▶ Task details
Starting at the line containing "Writes X (w ← read_csr sstatus; write_csr sstatus (g w);;" and ending at the line containing "Lemma writes_tf_get X", print every line of the material below exactly, both ends included, and stop there.

▶ Source material
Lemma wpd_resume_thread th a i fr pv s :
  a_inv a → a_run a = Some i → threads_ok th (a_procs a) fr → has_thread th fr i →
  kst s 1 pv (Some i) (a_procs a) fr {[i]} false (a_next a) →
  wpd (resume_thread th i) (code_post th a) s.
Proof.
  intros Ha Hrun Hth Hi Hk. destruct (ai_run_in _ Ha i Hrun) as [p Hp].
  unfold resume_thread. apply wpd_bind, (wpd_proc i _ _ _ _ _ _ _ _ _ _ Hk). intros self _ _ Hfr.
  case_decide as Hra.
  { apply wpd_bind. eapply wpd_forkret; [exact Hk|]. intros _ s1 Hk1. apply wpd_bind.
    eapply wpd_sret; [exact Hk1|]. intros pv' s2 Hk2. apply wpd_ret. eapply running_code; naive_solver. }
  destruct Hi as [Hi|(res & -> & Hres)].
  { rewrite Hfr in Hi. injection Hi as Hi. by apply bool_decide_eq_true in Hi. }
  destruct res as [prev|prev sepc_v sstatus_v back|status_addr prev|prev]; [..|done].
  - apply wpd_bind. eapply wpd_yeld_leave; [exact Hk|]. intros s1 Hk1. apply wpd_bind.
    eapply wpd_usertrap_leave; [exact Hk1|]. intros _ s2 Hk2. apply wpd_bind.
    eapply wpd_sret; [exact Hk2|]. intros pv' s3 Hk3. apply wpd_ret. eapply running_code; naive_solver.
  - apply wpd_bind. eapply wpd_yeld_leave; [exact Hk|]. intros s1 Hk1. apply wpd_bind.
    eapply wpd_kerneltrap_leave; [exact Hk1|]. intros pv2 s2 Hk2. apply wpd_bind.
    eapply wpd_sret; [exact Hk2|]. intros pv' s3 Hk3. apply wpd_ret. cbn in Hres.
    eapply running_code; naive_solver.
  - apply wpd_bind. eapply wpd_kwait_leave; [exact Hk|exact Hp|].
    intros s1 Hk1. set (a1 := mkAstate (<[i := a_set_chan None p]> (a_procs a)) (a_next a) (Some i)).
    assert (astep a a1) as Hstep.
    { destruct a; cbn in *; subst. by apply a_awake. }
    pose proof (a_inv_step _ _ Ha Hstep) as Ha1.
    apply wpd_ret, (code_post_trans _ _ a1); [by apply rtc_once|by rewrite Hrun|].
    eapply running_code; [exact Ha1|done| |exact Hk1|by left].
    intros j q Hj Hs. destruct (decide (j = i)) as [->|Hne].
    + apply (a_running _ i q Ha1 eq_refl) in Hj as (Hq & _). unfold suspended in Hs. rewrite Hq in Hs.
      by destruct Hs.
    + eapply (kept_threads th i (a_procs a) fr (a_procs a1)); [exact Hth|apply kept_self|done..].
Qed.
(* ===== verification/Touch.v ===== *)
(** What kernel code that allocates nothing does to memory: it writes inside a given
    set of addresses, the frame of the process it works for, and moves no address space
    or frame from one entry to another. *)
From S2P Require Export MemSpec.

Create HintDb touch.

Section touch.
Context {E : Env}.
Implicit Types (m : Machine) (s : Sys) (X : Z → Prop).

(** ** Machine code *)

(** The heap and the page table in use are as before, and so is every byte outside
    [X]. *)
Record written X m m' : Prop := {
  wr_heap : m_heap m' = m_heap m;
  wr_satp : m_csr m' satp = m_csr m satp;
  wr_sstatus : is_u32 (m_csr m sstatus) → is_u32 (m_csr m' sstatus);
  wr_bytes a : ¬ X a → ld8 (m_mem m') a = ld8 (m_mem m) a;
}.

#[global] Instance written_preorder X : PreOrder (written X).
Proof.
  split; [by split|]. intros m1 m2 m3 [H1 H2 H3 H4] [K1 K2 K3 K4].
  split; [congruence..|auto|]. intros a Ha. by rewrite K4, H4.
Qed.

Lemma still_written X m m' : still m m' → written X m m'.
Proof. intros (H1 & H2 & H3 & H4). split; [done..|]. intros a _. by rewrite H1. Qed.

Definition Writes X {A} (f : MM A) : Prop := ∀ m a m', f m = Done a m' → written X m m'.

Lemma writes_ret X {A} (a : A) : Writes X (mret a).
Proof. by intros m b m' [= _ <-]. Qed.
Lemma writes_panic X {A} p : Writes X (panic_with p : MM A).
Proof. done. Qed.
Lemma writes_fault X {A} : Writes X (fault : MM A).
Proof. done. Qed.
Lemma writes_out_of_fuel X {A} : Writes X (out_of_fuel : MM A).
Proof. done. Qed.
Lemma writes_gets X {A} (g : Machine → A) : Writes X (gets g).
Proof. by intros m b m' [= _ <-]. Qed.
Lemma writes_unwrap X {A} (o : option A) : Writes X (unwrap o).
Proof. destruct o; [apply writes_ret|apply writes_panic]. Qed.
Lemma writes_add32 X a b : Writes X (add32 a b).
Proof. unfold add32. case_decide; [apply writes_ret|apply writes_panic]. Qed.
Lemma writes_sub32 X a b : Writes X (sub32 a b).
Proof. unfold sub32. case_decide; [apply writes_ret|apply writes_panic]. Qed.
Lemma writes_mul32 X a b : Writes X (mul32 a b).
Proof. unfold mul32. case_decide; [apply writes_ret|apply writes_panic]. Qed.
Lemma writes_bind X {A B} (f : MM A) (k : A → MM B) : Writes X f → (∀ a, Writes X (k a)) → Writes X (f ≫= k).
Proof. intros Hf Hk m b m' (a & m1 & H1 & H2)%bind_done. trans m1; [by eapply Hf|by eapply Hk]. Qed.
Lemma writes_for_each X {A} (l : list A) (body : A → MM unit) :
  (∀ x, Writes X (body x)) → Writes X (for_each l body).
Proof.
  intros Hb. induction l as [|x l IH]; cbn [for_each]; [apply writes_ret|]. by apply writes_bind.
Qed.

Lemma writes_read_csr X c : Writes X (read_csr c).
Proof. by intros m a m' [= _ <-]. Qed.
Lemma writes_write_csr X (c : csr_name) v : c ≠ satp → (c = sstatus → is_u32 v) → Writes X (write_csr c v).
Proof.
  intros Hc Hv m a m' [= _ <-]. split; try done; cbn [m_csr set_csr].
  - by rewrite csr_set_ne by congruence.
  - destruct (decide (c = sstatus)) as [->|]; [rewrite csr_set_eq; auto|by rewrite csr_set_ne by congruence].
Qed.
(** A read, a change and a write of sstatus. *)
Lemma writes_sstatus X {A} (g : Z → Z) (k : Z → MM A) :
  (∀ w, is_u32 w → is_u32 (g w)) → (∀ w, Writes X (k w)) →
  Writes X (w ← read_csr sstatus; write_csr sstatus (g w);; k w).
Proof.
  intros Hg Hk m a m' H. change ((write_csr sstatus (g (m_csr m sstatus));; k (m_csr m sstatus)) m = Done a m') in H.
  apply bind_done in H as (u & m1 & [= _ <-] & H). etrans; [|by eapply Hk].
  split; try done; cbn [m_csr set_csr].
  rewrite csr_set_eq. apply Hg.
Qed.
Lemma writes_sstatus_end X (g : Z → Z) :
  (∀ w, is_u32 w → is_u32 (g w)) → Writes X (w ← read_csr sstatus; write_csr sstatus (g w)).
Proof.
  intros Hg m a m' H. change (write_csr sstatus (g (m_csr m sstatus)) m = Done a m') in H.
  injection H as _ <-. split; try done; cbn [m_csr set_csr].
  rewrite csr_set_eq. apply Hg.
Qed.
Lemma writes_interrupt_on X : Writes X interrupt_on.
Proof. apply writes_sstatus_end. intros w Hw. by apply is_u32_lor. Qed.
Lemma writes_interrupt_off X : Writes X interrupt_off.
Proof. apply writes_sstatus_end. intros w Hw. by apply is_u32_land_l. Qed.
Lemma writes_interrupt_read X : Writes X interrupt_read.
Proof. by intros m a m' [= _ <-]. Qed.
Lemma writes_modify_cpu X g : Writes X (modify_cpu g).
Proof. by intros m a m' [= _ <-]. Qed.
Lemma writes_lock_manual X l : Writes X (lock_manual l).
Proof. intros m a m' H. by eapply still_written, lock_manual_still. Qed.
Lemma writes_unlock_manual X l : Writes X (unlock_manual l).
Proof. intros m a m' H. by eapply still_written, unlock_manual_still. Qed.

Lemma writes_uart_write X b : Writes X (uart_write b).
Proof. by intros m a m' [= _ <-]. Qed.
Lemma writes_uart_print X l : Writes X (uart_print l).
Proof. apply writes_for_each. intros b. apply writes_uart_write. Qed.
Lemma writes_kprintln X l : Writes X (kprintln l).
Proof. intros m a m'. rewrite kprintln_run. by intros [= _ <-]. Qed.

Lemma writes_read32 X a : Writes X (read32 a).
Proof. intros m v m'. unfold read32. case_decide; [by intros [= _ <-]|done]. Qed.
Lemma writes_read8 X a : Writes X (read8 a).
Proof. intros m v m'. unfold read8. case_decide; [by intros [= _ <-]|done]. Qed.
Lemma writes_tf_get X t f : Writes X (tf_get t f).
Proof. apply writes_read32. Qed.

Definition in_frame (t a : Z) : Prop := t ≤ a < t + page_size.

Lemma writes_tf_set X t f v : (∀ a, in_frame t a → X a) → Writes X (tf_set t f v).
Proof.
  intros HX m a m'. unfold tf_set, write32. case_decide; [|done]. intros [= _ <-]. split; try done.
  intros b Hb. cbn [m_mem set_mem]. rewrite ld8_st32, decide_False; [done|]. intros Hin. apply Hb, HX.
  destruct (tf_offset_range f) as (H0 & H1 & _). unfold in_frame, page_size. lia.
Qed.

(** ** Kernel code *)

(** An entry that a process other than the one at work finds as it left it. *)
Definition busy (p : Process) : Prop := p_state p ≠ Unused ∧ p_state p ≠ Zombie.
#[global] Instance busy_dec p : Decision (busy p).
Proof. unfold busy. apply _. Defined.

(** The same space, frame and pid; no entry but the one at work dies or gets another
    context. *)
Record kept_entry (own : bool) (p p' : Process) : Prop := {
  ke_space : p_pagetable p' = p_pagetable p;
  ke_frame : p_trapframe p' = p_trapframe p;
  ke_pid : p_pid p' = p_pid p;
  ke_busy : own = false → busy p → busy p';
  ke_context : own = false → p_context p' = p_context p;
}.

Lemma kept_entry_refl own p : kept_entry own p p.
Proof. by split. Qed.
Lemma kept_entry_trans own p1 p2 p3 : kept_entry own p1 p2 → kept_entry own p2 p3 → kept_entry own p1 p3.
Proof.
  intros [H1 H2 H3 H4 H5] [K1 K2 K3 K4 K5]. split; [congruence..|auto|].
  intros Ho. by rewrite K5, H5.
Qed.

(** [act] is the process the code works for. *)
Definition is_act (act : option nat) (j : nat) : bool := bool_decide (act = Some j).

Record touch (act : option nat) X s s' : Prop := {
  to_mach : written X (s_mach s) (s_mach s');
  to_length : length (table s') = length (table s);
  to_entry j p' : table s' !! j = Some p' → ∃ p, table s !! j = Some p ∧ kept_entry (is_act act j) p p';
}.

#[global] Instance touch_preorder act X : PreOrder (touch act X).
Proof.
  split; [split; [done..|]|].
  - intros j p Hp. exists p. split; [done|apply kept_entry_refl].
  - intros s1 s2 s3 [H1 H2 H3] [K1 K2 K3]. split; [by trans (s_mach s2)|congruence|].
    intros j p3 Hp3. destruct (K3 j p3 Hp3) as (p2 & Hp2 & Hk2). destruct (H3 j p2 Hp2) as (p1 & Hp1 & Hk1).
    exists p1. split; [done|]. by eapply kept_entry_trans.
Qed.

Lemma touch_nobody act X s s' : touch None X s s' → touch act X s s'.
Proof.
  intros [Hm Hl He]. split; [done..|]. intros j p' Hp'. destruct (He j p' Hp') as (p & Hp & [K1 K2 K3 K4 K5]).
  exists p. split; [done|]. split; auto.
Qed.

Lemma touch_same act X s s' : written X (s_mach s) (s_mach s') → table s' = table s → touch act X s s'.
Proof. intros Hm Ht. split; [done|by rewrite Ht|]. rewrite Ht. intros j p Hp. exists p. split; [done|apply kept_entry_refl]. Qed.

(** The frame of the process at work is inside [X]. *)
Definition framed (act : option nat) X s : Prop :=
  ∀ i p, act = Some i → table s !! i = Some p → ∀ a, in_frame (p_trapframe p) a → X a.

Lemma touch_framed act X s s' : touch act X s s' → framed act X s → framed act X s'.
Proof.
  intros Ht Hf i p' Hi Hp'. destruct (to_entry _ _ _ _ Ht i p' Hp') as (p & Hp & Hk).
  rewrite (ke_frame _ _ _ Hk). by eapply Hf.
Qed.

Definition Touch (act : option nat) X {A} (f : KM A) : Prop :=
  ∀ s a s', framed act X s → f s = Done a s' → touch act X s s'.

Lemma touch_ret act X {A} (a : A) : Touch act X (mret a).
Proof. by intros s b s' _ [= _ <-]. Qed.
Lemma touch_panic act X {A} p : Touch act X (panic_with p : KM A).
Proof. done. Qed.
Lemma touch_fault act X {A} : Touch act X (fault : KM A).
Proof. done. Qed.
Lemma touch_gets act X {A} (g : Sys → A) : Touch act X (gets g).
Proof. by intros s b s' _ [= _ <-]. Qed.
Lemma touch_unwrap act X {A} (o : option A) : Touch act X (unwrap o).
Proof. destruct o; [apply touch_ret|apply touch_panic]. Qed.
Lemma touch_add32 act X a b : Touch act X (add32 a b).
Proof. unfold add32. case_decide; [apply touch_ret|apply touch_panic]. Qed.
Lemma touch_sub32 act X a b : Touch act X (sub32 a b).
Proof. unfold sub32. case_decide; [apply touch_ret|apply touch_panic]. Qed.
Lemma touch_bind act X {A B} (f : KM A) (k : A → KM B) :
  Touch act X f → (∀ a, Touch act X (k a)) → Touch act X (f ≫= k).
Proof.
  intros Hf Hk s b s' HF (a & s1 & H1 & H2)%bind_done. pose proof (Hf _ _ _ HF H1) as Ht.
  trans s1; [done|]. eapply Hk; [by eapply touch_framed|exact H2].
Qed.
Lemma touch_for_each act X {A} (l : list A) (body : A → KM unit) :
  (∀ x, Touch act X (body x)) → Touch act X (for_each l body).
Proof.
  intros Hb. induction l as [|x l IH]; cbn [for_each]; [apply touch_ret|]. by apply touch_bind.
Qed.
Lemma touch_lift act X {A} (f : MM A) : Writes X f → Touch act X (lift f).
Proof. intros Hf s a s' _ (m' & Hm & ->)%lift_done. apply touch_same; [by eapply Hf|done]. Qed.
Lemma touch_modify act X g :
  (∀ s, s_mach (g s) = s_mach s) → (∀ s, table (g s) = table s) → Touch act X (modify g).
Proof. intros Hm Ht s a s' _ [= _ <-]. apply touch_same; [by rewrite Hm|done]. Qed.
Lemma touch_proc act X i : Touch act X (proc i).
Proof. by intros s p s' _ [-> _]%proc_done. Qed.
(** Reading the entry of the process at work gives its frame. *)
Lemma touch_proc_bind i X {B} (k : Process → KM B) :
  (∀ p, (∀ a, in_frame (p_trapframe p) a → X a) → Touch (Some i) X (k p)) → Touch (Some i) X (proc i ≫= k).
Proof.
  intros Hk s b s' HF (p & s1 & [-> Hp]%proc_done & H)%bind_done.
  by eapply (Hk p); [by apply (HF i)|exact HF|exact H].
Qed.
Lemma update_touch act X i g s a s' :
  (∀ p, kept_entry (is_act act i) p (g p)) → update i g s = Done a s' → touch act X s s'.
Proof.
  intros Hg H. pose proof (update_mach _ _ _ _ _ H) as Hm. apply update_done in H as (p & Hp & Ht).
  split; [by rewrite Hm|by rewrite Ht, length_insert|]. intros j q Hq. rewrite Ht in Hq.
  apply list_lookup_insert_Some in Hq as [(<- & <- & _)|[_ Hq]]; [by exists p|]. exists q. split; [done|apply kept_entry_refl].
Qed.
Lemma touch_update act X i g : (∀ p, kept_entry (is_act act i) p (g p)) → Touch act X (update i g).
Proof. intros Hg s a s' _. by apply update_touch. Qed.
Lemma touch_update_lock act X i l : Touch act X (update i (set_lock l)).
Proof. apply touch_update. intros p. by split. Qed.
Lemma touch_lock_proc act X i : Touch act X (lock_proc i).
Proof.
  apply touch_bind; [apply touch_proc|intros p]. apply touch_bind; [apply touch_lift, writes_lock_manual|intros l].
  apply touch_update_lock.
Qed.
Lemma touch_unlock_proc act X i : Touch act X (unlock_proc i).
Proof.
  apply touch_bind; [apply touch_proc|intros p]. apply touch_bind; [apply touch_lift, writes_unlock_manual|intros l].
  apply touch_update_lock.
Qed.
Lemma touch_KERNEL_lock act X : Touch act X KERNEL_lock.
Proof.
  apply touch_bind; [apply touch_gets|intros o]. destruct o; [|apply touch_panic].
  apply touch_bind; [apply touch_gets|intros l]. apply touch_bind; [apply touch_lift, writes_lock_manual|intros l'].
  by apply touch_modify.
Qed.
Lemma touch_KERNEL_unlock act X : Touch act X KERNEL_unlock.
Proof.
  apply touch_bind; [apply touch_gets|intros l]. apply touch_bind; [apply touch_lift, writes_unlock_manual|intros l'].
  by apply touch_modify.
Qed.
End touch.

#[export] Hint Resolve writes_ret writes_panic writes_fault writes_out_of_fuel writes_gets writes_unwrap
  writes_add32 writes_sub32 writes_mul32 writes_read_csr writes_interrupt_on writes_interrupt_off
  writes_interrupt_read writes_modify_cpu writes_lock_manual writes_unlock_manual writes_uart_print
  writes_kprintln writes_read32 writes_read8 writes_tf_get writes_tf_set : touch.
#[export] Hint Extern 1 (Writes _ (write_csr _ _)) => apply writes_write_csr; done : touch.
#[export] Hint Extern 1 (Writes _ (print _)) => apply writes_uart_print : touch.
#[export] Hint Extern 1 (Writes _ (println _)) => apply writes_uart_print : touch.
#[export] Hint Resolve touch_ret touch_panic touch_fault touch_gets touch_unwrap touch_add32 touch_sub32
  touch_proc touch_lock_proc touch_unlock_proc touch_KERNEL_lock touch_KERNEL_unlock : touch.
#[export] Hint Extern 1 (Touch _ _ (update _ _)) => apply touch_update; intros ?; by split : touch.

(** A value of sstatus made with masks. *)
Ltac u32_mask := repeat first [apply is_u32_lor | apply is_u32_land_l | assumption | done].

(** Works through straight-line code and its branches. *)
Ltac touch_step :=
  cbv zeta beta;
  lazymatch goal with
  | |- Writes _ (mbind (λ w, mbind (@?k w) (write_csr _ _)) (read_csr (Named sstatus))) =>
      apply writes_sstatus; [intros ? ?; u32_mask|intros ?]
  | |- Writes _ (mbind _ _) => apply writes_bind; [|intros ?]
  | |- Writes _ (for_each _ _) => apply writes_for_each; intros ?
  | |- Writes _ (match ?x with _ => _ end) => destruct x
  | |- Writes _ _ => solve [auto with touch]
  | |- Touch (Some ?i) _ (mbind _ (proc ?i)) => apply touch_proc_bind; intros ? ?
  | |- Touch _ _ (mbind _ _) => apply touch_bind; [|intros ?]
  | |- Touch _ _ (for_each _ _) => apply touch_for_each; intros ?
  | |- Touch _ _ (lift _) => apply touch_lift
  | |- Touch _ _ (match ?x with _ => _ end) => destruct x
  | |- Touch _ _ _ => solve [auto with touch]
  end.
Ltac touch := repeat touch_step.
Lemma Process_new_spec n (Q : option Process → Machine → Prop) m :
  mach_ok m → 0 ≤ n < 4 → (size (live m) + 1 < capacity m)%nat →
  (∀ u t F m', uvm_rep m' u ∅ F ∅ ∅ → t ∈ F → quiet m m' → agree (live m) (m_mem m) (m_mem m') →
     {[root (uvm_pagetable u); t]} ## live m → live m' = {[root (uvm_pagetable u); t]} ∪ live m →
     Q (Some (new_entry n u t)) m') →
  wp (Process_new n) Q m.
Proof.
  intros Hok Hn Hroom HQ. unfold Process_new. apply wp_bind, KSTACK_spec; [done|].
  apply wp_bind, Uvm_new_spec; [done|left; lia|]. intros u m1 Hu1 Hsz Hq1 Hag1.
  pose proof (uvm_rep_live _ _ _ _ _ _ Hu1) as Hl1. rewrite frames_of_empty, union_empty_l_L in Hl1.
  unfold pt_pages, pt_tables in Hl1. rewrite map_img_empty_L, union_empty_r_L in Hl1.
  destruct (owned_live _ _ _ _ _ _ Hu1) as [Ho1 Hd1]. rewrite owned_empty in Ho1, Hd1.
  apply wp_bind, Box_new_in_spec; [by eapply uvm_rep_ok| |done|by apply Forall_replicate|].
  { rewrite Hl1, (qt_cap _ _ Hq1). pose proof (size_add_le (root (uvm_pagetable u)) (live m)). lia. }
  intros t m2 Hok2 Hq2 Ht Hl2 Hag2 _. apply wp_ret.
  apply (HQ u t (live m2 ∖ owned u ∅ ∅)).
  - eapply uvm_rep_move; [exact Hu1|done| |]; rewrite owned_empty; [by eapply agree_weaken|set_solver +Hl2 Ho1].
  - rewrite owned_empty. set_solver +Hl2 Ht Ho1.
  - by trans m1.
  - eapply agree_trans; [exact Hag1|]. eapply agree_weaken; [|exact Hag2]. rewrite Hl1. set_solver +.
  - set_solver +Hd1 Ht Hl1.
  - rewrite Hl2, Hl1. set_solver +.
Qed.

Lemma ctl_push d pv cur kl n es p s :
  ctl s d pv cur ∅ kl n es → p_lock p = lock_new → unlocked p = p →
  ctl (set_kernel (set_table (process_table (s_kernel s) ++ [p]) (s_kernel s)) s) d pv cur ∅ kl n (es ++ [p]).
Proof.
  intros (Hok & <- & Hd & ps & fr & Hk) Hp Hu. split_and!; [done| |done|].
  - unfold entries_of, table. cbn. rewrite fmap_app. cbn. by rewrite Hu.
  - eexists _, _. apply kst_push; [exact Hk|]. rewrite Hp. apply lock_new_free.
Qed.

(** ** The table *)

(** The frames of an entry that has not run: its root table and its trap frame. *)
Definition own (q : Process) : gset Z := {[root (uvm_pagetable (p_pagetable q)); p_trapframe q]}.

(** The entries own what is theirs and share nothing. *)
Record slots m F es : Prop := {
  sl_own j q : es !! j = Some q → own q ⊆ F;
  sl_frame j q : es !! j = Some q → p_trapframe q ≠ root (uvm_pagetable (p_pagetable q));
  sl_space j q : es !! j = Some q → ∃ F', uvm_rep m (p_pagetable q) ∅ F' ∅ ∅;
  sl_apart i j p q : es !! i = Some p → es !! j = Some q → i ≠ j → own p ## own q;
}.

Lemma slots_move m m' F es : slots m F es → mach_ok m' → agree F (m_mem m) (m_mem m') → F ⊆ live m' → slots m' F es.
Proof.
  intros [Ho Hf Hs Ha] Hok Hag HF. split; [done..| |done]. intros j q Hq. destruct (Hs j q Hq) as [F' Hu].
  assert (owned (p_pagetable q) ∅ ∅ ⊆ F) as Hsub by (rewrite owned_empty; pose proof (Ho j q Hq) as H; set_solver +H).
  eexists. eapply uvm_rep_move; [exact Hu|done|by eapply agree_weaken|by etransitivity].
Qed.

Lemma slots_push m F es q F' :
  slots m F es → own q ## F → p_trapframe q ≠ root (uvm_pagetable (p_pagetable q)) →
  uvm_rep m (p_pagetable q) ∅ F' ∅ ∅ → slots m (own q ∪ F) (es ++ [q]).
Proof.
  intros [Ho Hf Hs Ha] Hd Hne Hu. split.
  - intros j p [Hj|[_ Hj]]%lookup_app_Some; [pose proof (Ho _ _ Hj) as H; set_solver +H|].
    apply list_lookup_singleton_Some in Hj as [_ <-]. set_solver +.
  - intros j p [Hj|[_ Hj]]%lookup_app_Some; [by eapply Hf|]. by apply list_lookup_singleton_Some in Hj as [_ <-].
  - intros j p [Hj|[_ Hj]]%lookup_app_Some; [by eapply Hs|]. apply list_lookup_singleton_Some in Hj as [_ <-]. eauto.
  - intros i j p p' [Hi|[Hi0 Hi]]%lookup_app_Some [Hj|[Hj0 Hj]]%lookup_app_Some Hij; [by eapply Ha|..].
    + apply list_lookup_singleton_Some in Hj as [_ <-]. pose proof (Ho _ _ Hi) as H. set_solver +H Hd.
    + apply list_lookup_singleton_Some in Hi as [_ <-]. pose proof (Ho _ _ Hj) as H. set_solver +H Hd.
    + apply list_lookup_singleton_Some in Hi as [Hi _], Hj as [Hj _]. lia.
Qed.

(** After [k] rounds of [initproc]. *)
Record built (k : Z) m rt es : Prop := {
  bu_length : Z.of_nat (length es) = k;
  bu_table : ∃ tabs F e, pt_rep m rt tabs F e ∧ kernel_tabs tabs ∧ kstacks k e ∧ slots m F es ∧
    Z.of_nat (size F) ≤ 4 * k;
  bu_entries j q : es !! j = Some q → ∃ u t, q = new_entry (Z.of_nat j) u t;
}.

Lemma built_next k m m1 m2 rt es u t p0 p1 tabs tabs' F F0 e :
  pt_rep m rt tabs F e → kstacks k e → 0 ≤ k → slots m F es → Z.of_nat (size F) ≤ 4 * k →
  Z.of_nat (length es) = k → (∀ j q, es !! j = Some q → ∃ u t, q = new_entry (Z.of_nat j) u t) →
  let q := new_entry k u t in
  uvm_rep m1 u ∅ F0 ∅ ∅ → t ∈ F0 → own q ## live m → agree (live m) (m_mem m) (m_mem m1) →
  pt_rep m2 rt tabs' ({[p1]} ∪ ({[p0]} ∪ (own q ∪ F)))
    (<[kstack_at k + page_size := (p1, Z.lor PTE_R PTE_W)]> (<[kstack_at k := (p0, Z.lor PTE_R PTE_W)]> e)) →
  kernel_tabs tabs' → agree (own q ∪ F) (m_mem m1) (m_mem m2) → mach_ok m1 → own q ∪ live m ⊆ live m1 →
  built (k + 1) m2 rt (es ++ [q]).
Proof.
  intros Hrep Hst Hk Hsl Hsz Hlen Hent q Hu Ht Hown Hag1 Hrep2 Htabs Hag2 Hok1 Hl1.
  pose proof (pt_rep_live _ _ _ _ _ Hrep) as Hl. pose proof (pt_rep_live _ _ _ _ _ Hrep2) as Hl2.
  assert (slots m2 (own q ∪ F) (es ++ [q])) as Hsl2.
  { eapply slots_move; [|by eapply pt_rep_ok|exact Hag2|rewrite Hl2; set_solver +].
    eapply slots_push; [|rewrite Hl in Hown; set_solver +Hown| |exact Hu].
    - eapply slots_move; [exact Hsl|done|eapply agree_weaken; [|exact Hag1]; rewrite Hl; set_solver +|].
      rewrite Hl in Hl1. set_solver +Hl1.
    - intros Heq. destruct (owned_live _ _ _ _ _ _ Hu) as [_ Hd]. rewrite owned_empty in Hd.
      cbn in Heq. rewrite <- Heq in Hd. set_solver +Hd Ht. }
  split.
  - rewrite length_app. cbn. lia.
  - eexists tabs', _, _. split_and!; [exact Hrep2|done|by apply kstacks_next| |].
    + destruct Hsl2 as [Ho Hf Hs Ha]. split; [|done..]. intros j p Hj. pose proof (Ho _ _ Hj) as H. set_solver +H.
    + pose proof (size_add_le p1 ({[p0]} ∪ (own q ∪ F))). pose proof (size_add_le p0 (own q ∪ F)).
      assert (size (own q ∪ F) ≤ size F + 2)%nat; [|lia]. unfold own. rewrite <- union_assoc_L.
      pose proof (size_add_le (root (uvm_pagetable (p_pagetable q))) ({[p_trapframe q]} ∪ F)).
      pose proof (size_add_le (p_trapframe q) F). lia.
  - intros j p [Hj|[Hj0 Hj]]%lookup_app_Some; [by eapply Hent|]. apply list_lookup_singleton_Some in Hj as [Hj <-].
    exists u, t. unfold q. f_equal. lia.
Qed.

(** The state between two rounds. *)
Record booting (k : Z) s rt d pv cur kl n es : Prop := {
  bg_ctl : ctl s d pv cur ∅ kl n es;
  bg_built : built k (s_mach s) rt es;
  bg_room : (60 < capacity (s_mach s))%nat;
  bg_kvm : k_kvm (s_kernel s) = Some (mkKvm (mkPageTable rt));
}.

▶ Problem solution
  Writes X (w ← read_csr sstatus; write_csr sstatus (g w);; k w).
Proof.
  intros Hg Hk m a m' H. change ((write_csr sstatus (g (m_csr m sstatus));; k (m_csr m sstatus)) m = Done a m') in H.
  apply bind_done in H as (u & m1 & [= _ <-] & H). etrans; [|by eapply Hk].
  split; try done; cbn [m_csr set_csr].
  rewrite csr_set_eq. apply Hg.
Qed.
Lemma writes_sstatus_end X (g : Z → Z) :
  (∀ w, is_u32 w → is_u32 (g w)) → Writes X (w ← read_csr sstatus; write_csr sstatus (g w)).
Proof.
  intros Hg m a m' H. change (write_csr sstatus (g (m_csr m sstatus)) m = Done a m') in H.
  injection H as _ <-. split; try done; cbn [m_csr set_csr].
  rewrite csr_set_eq. apply Hg.
Qed.
Lemma writes_interrupt_on X : Writes X interrupt_on.
Proof. apply writes_sstatus_end. intros w Hw. by apply is_u32_lor. Qed.
Lemma writes_interrupt_off X : Writes X interrupt_off.
Proof. apply writes_sstatus_end. intros w Hw. by apply is_u32_land_l. Qed.
Lemma writes_interrupt_read X : Writes X interrupt_read.
Proof. by intros m a m' [= _ <-]. Qed.
Lemma writes_modify_cpu X g : Writes X (modify_cpu g).
Proof. by intros m a m' [= _ <-]. Qed.
Lemma writes_lock_manual X l : Writes X (lock_manual l).
Proof. intros m a m' H. by eapply still_written, lock_manual_still. Qed.
Lemma writes_unlock_manual X l : Writes X (unlock_manual l).
Proof. intros m a m' H. by eapply still_written, unlock_manual_still. Qed.

Lemma writes_uart_write X b : Writes X (uart_write b).
Proof. by intros m a m' [= _ <-]. Qed.
Lemma writes_uart_print X l : Writes X (uart_print l).
Proof. apply writes_for_each. intros b. apply writes_uart_write. Qed.
Lemma writes_kprintln X l : Writes X (kprintln l).
Proof. intros m a m'. rewrite kprintln_run. by intros [= _ <-]. Qed.

Lemma writes_read32 X a : Writes X (read32 a).
Proof. intros m v m'. unfold read32. case_decide; [by intros [= _ <-]|done]. Qed.
Lemma writes_read8 X a : Writes X (read8 a).
Proof. intros m v m'. unfold read8. case_decide; [by intros [= _ <-]|done]. Qed.
Lemma writes_tf_get X t f : Writes X (tf_get t f).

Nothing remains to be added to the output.